Much of this emphasis on learning outside medicine, is I think, actually underpinned by certain amount of intellectual snobbery and personal preference. Having spent some time over the last couple of days mulling the matter over, I think that I have a tendency to over-emphasise the value of a good knowledge of the arts and humanities in doctors, simply because they are subjects that I enjoy. It is nice to think that your doctor is urbance and debonair, but it is far more important to have a doctor with a good technical knowledge, and a healthy amount of humanity about him. A desire for a cultured or artistic doctor has something of the James Bond illusion about it: for someone to be that well read or talented at something else means that they must have found medicine so easy that they had lots of time left over for their extra-curricular activities. Of course, it would be equally valid to assume that they only had time to practice the guitar or karate precisely because they spent too little time studying medicine.
The only way to tell if your doctor is any good is to establish what investigations and treatment he recommends, and to weigh him on the way he communicates this information to you. What he gets up to in his free time should be irrelevant, as long as it doesn’t prevent him from being up-to-date.
But this brings me on to another point one often hears uttered in the corridors of hospital, usually under the exasperated breath of be-suited, middle-aged consultants, who exclaim that modern medical students learn how to communicate, but do not actually take the time to learn any medical knowledge worth communicating. This of course is nonsense - medical graduates have always needed supervision and support, the only difference is that today they are able to ask for it and expect to be given it.
Future consultants will probably have a narrower field of expertise than previous ones, because of the increasing technical complexity of medical practice, and also because young doctors do spend less time in hospital than they used to. This is not a bad thing - we used to be a profession in which it was acceptable to allow junior doctors to practice unsupported, exposing both those doctors and their patients to unnecessary risks.
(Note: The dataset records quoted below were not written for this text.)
(** ** Where the code departs from the specification *)

(** When the retry attempt fails with anything but the retry signal,
    [call] goes on as after a success. *)
Lemma call_swallows_error_of_retry
    svc endpointName params eventContext overwriteUrl s
    authStrategy apiCall s1 params1 retried s2 retryError s3 :
  prepareCall svc endpointName params overwriteUrl s = (inr (authStrategy, apiCall), s1) →
  executeApiCall svc params apiCall (Some authStrategy)
    (emit svc endpointName BEFORE params apiCall s1).2 =
    (inl (RetryAPICall params1 retried), s2) →
  executeApiCall svc params retried (Some authStrategy) s2 = (inl retryError, s3) →
  isRetryAPICall retryError = false →
  call svc endpointName params eventContext overwriteUrl s =
    completeCall svc endpointName params retried s3.
Proof.
  intros Hprepare Hfirst Hretry Hkind.
  unfold call. unfold bind at 1. rewrite Hprepare. cbv beta iota.
  unfold bind at 1.
  set (before := emit svc endpointName BEFORE params apiCall s1) in *.
  assert (before.1 = inr tt) as Hbefore by reflexivity.
  destruct before as [r sB]. simpl in Hbefore, Hfirst. subst r. cbv beta iota.
  unfold bind at 1. unfold tryCatch at 1. unfold bind at 1. rewrite Hfirst.
  unfold tryCatch at 1. unfold bind at 1. rewrite Hretry, Hkind. reflexivity.
Qed.

(** C1.  The first attempt meets an expired token and raises the retry
    signal; the retry attempt fails with a provider error that is not a
    retry signal.  The claim has the call emit [error] then [after] and
    reject with that error.  The code drops the error: the call emits
    [success] then [after] and resolves, with no response. *)
Theorem call_retry_error_is_swallowed :
  (Demo.run (Demo.guardedService Demo.expiredThenServerError)
     "refreshableBearerAuthEndpoint" (Some 0%nat)).1 = inr None
  ∧ ev_type <$> emitted
      (Demo.run (Demo.guardedService Demo.expiredThenServerError)
         "refreshableBearerAuthEndpoint" (Some 0%nat)).2 = [BEFORE; SUCCESS; AFTER]
  ∧ d_result <$> dispatched
      (Demo.run (Demo.guardedService Demo.expiredThenServerError)
         "refreshableBearerAuthEndpoint" (Some 0%nat)).2 =
    [Demo.failing 401; Demo.failing 500].
Proof. vm_compute. done. Qed.

(** C4.  A provider error, a strategy whose [onApiError] answers
    [false] without throwing, and the service hook of the base class.
    The claim has the strategy's veto keep the error inside the attempt.
    In the code the answer of the service hook replaces the strategy's:
    the attempt throws the provider error and the call fails with it.
    When the service hook answers [false] the error does stay inside
    the attempt. *)
Theorem executeApiCall_drops_strategy_veto :
  (Demo.run Demo.vetoingService "bearerAuthEndpoint" (Some 0%nat)).1 =
    inl (AxiosError (Some (Demo.status 500)))
  ∧ ev_type <$> emitted
      (Demo.run Demo.vetoingService "bearerAuthEndpoint" (Some 0%nat)).2 =
    [BEFORE; ERROR; AFTER]
  ∧ (Demo.run Demo.vetoingServiceAndHook "bearerAuthEndpoint" (Some 0%nat)).1 = inr None
  ∧ ev_type <$> emitted
      (Demo.run Demo.vetoingServiceAndHook "bearerAuthEndpoint" (Some 0%nat)).2 =
    [BEFORE; SUCCESS; AFTER].
Proof. vm_compute. done. Qed.

(** ** URL resolver *)

(** A placeholder that [pathParams] does not cover makes resolution
    fail, unless it has the name of an inherited member. *)
Lemma constructUrl_missing baseUrl url pathParams name :
  name ∈ extractPathParamNames (resolveBaseUrl baseUrl url) →
  name ∉ Object_prototype →
  (∀ entries, pathParams = Some entries → name ∉ entries.*1) →
  ∃ missing,
    constructUrl baseUrl url pathParams = inl (MissingPathParameter url missing) ∧
    name ∈ missing.
Proof.
  intros Hname Hown Hout. unfold constructUrl, validatePathParams.
  destruct (extractPathParamNames _) as [|n names] eqn:E; [by apply elem_of_nil in Hname|].
  destruct pathParams as [entries|]; [|by eexists].
  set (missing := List.filter _ _).
  assert (name ∈ missing) as Hin.
  { apply list_elem_of_In, filter_In. split; [by apply list_elem_of_In|].
    unfold hasKey. rewrite !bool_decide_eq_false_2; [done..|]. by apply Hout. }
  destruct missing; [by apply elem_of_nil in Hin|]. by eexists.
Qed.

(** A template with a scheme separator is taken as it is; any other is
    appended to the base URL. *)
Lemma resolveBaseUrl_cases baseUrl url :
  resolveBaseUrl baseUrl url = (if Str.includes "://" url then url else baseUrl ++ url)%string.
Proof. reflexivity. Qed.

(** C7.  The example of the specification resolves as stated.  But in
    [/files/:id.json] the text [:id] follows a path separator and is a
    placeholder for the engine (leaving [id] out is a missing path
    parameter), and with [id] given it is not replaced: the pattern of
    [replacePathParams] wants the placeholder followed by a separator or
    by the end of the URL. *)
Theorem constructUrl_placeholder_not_replaced :
  constructUrl "http://testapi.com" "/users/:userId/details" (Some [("userId", "123")]) =
    inr "http://testapi.com/users/123/details"
  ∧ constructUrl "http://testapi.com" "/users/:userId/details" (Some []) =
    inl (MissingPathParameter "/users/:userId/details" ["userId"])
  ∧ extractPathParamNames "http://testapi.com/files/:id.json" = ["id"]
  ∧ constructUrl "http://testapi.com" "/files/:id.json" (Some []) =
    inl (MissingPathParameter "/files/:id.json" ["id"])
  ∧ constructUrl "http://testapi.com" "/files/:id.json" (Some [("id", "7")]) =
    inr "http://testapi.com/files/:id.json".
Proof. vm_compute. done. Qed.

(** ** The refresh of an expired token *)

#[global] Instance quiet_preorder : PreOrder quiet.
Proof.
  split; [by intros s|].
  intros s1 s2 s3 (?&?&?&?) (?&?&?&?). unfold quiet. repeat split; congruence.
Qed.

Lemma distinct_locations h l pl c p :
  callAt h l = Some c → paramsAt h (Some pl) = Some p → l ≠ pl.
Proof.
  unfold callAt, paramsAt. intros Hc Hp ->.
  by destruct (h !! pl) as [[]|].
Qed.

Lemma callAt_insert_params h l pl p :
  l ≠ pl → callAt (<[pl := ObjParams p]> h) l = callAt h l.
Proof. intros Hl. unfold callAt. by rewrite list_lookup_insert_ne. Qed.

Lemma paramsAt_insert_eq h pl p q :
  paramsAt h (Some pl) = Some q →
  paramsAt (<[pl := ObjParams p]> h) (Some pl) = Some p.
Proof.
  unfold paramsAt. intros Hq.
  destruct (h !! pl) eqn:E; [|done].
  by rewrite list_lookup_insert_eq by by eapply lookup_lt_Some.
Qed.

Lemma paramsAt_insert_call h l pl c' :
  l ≠ pl → paramsAt (<[l := ObjCall c']> h) (Some pl) = paramsAt h (Some pl).
Proof. intros Hl. unfold paramsAt. by rewrite list_lookup_insert_ne. Qed.

Lemma paramsAt_lt h pl p : paramsAt h (Some pl) = Some p → (pl < length h)%nat.
Proof.
  unfold paramsAt. destruct (h !! pl) eqn:E; [|done]. intros _.
  by eapply lookup_lt_Some.
Qed.

Section Refresh.

Variable svc : Service.

(** The refresh path of [RefreshableBearerTokenAuthStrategy.onApiError]
    step by step: it never returns; it throws the retry signal exactly
    when the refresh yields tokens and the rebuilt call passes
    [buildApiCall]. *)
Lemma refreshableOnApiError_eq strategy rp build pl p0 l c error s :
  callAt (heap s) l = Some c →
  isAccessTokenExpiredError rp c error = true →
  buildRefreshAccessTokenPayload rp = Some build →
  paramsAt (heap s) (Some pl) = Some p0 →
  let p1 := withPayload (build p0) p0 in
  let sA := addRefresh p1 (setHeap (<[pl := ObjParams p1]> (heap s)) s) in
  refreshableOnApiError svc strategy rp (Some pl) l error s =
    match refreshAccessToken rp p1 with
    | inl e => (inl e, sA)
    | inr newTokens =>
      let token := accessToken newTokens in
      let c' := withRequestAuth (withAccessToken token (req_auth (request c))) c in
      let sB := setHeap (<[l := ObjCall c']> (heap sA)) sA in
      let retry := Some (retryParams token (p_payload p0) p1) in
      match callUrl svc (endpoint c) retry None with
      | inl e => (inl e, sB)
      | inr url =>
        match authorize strategy (callWithDefaults svc (endpoint c) retry url) with
        | Some built =>
          (inl (RetryAPICall (Some pl) (length (heap sB))),
           setHeap (heap sB ++ [ObjCall built]) sB)
        | None =>
          (inl (InvalidAuthParams (length (heap sB))),
           setHeap (heap sB ++ [ObjCall (callWithDefaults svc (endpoint c) retry url)]) sB)
        end
      end
    end.
Proof.
  intros Hc Hexp Hbuild Hp p1 sA.
  pose proof (distinct_locations _ _ _ _ _ Hc Hp) as Hne.
  unfold refreshableOnApiError. unfold bind at 1.
  rewrite (readCall_Some _ _ _ Hc), Hexp, Hbuild.
  unfold bind at 1, readParams, gets. rewrite Hp.
  unfold bind at 1, writeParams, modify. unfold bind at 1.
  unfold bind at 1. fold p1. fold sA.
  destruct (refreshAccessToken rp p1) as [e|newTokens]; [done|]. simpl lift. unfold ret at 1.
  assert (callAt (heap sA) l = Some c) as HcA.
  { subst sA. simpl. by rewrite callAt_insert_params. }
  unfold bind at 1. unfold setRequestAccessToken.
  rewrite (updateCall_Some _ _ _ _ HcA).
  set (c' := withRequestAuth _ c).
  set (sB := setHeap (<[l := ObjCall c']> (heap sA)) sA).
  assert (callAt (heap sB) l = Some c') as HcB.
  { subst sB. simpl. apply callAt_insert. by eapply callAt_lt. }
  unfold bind at 1. rewrite (readCall_Some _ _ _ HcB).
  unfold bind at 1. rewrite buildApiCall_eq.
  change (endpoint c') with (endpoint c).
  destruct (callUrl svc (endpoint c) _ None) as [e|url]; [done|].
  by destruct (authorize strategy _).
Qed.

End Refresh.

(** ** One attempt, step by step *)

Section Attempt.

Variable svc : Service.

Lemma enforceGlobalRateLimit_quiet apiCall :
  steps quiet (enforceGlobalRateLimit svc apiCall).
Proof. by apply steps_enforceGlobalRateLimit; [typeclasses eauto | ..]. Qed.

(** [doCall] on a call that is on the heap. *)
Lemma doCall_eq p l s c :
  callAt (heap s) l = Some c →
  doCall svc p l s =
    let result := httpRequest svc (length (dispatched s)) (requestConfig c) in
    (result, addDispatch {| d_apiCall := l; d_call := c; d_result := result |} s).
Proof. intros Hc. unfold doCall, bind. by rewrite (readCall_Some _ _ _ Hc). Qed.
Junior doctors can now look forward to a training programme in which their educational requirements are set out before them, and they are supported and assessed as they go along. This will result in doctors who will be better trained in the skills that they use everyday, and will be able to demonstrate how this competency was achieved. This should be reassuring to both patients and doctors; the price we pay for better training will be the requirement that each doctor (particularly surgeons) will have a narrower range of skills and procedures that they are trained to do.
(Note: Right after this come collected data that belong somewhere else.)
(** [generateHowToSchema(guide)] *)
Definition generateHowToSchema (guide : Guide) : list (string * json) :=
  let schema := [
    ("@context", JString "https://schema.org");
    ("@type", JString "HowTo");
    ("name", JString (guide_title guide));
    ("description", JString (guide_description guide));
    ("step", JArray (map howToStep (steps guide)))
  ] in
  let schema :=
    match guide_featuredImage guide with
    | Some featuredImage => setProp "image" (JObject (imageObject featuredImage)) schema
    | None => schema
    end in
  let schema :=
    if truthyNumber (estimatedTime guide)
    then setProp "totalTime" (JString ("PT" ++ numberToString (estimatedTime guide) ++ "M")) schema
    else schema in
  let schema :=
    if present (tools guide) && (0 <? List.length (tools guide))%nat
    then setProp "tool" (strings (tools guide)) schema
    else schema in
  schema.

(** [generateBreadcrumbListSchema(breadcrumbs)] *)
Definition generateBreadcrumbListSchema (breadcrumbs : list Breadcrumb)
  : list (string * json) := [
  ("@context", JString "https://schema.org");
  ("@type", JString "BreadcrumbList");
  ("itemListElement", JArray (mapIndexed (fun crumb index => JObject [
     ("@type", JString "ListItem");
     ("position", JNumber (ofZ (index + 1)));
     ("name", JString (crumb_name crumb));
     ("item", JString (if startsWith "http" (crumb_url crumb)
                       then crumb_url crumb
                       else siteUrl (config this) ++ crumb_url crumb))
   ]) 0 breadcrumbs))
].

(** [generateFAQPageSchema(faqEntries)] *)
Definition generateFAQPageSchema (faqEntries : list FaqEntry) : list (string * json) := [
  ("@context", JString "https://schema.org");
  ("@type", JString "FAQPage");
  ("mainEntity", JArray (map (fun entry => JObject [
     ("@type", JString "Question");
     ("name", JString (question entry));
     ("acceptedAnswer", JObject [
        ("@type", JString "Answer");
        ("text", JString (answer entry))
      ])
   ]) faqEntries))
].

End Schemas.

(** The optional keys of the generated objects: [url] is optional inside
    [author] only. *)
Definition optionalKeys : list string :=
  ["logo"; "sameAs"; "image"; "width"; "height"; "articleSection";
   "keywords"; "totalTime"; "tool"].

Definition isOptionalKey (parent k : string) : bool :=
  existsb (String.eqb k) optionalKeys ||
  ((parent =? "author")%string && (k =? "url")%string).

(** The same without [articleSection]. *)
Definition isGuardedKey (parent k : string) : bool :=
  isOptionalKey parent k && negb (k =? "articleSection")%string.


(* ================================================================= *)
(** ** The shape of what the sitemap functions write *)

Module Layout.

Import Xml.

(** One line of a record: an element with text, indented by four. *)
Definition fieldLine (f : string * string) : string :=
  "    <" ++ fst f ++ ">" ++ snd f ++ "</" ++ fst f ++ ">" ++ LF.

Fixpoint fieldLines (fs : list (string * string)) : string :=
  match fs with
  | [] => ""
  | f :: rest => fieldLine f ++ fieldLines rest
  end.

(** A record: an element of field lines, indented by two. *)
Definition recordText (name : string) (fs : list (string * string)) : string :=
  "  <" ++ name ++ ">" ++ LF ++ fieldLines fs ++ "  </" ++ name ++ ">" ++ LF.

Fixpoint recordTexts (name : string) (rs : list (list (string * string))) : string :=
  match rs with
  | [] => ""
  | fs :: rest => recordText name fs ++ recordTexts name rest
  end.

(** An element name that a start tag holds as it is. *)
Definition plainName (name : string) : bool :=
  match tagToken name with
  | TOpen n a => (n =? name)%string && (a =? "")%string
  | _ => false
  end && negb (includes "<" name) && negb (includes ">" name).

(** Text that a reader takes as character data without references. *)
Definition plainText (s : string) : bool :=
  negb (includes "<" s) && negb (includes "&" s).

(** A field that can be written: an element name and text without [<]. *)
Definition writable (f : string * string) : Prop :=
  plainName (fst f) = true /\ includes "<" (snd f) = false.

Definition fieldTokens (f : string * string) : list token :=
  [TText (LF ++ "    "); TOpen (fst f) ""; TText (snd f); TClose (fst f)].

Definition recordTokens (acc name : string) (fs : list (string * string)) : list token :=
  (TText (acc ++ "  ") :: TOpen name "" :: flat_map fieldTokens fs ++
   [TText (LF ++ "  "); TClose name])%list.

Definition fieldNodes (f : string * string) : list node :=
  [CharData (LF ++ "    "); Element (fst f) "" [CharData (snd f)]].

Definition recordNodes (acc name : string) (fs : list (string * string)) : list node :=
  [CharData (acc ++ "  ");
   Element name "" (flat_map fieldNodes fs ++ [CharData (LF ++ "  ")])%list].

(** The tokens and nodes of a run of records that follows a line feed. *)
Fixpoint recordsTokens (name : string) (rs : list (list (string * string))) : list token :=
  match rs with
  | [] => []
  | fs :: rest => (recordTokens LF name fs ++ recordsTokens name rest)%list
  end.

Fixpoint recordsNodes (name : string) (rs : list (list (string * string))) : list node :=
  match rs with
  | [] => []
  | fs :: rest => (recordNodes LF name fs ++ recordsNodes name rest)%list
  end.

(** The fields a reader gets from the written ones. *)
Fixpoint readFields (fs : list (string * string)) : option (list (string * string)) :=
  match fs with
  | [] => Some []
  | (n, raw) :: rest =>
      match unescape raw, readFields rest with
      | Some text, Some fs' => Some ((n, text) :: fs')
      | _, _ => None
      end
  end.

End Layout.



Section EntryLayout.

Context {host : Host}.

(** The text [toFixed(1)] gives; the call cannot throw. *)
Definition priorityText (p : number) : string :=
  match toFixed p 1 with
  | Ok s => s
  | Throw _ => ""
  end.

Definition optionalField (name : string) (o : option string) : list (string * string) :=
  if truthyOpt o then [(name, getOr o)] else [].

(** The fields of an entry, as a reader gets them. *)
Definition entryFields (e : SitemapEntry) : list (string * string) :=
  (("loc", url e) :: optionalField "lastmod" (lastmod e) ++
   optionalField "changefreq" (changefreq e) ++
   match priority e with
   | Some p => [("priority", priorityText p)]
   | None => []
   end)%list.

(** The fields of an entry, as they are written. *)
Definition entryWritten (e : SitemapEntry) : list (string * string) :=
  (("loc", escapeXml (url e)) ::
   map (fun f => (fst f, escapeXml (snd f)))
     (optionalField "lastmod" (lastmod e) ++ optionalField "changefreq" (changefreq e)) ++
   match priority e with
   | Some p => [("priority", priorityText p)]
   | None => []
   end)%list.

End EntryLayout.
The way we train doctors, and the way we interact with patients makes for a different world of medical practice. This is reality. We cannot change this, and we must work out the best ways to offer the best quality and best value healthcare within the confines of the world that exists. Many of the factors underlying these changes are in themselves positive - we should applaud ourselves for arriving at a place where junior doctors are no longer working 100 hour weeks, and we should be congratulated for adapting medical education to be more accountable and thorough. There were a number of cock-ups along the way, and there are a great many issues that need to be ironed out, but that should not distract from the idea that we have ended up in a better place than we used to be. And this brings me back to Eric Scmidt - in the new world of on-line media, he argues that policy makers should go ‘with the grain’, and find new ways to offer the protection that is needed in a way that does not stifle innovation. Exactly the same is true of healthcare - we should not be dismayed at what has changed, but rather embrace it, and see it as the opportunity to improve education and patient care that it is.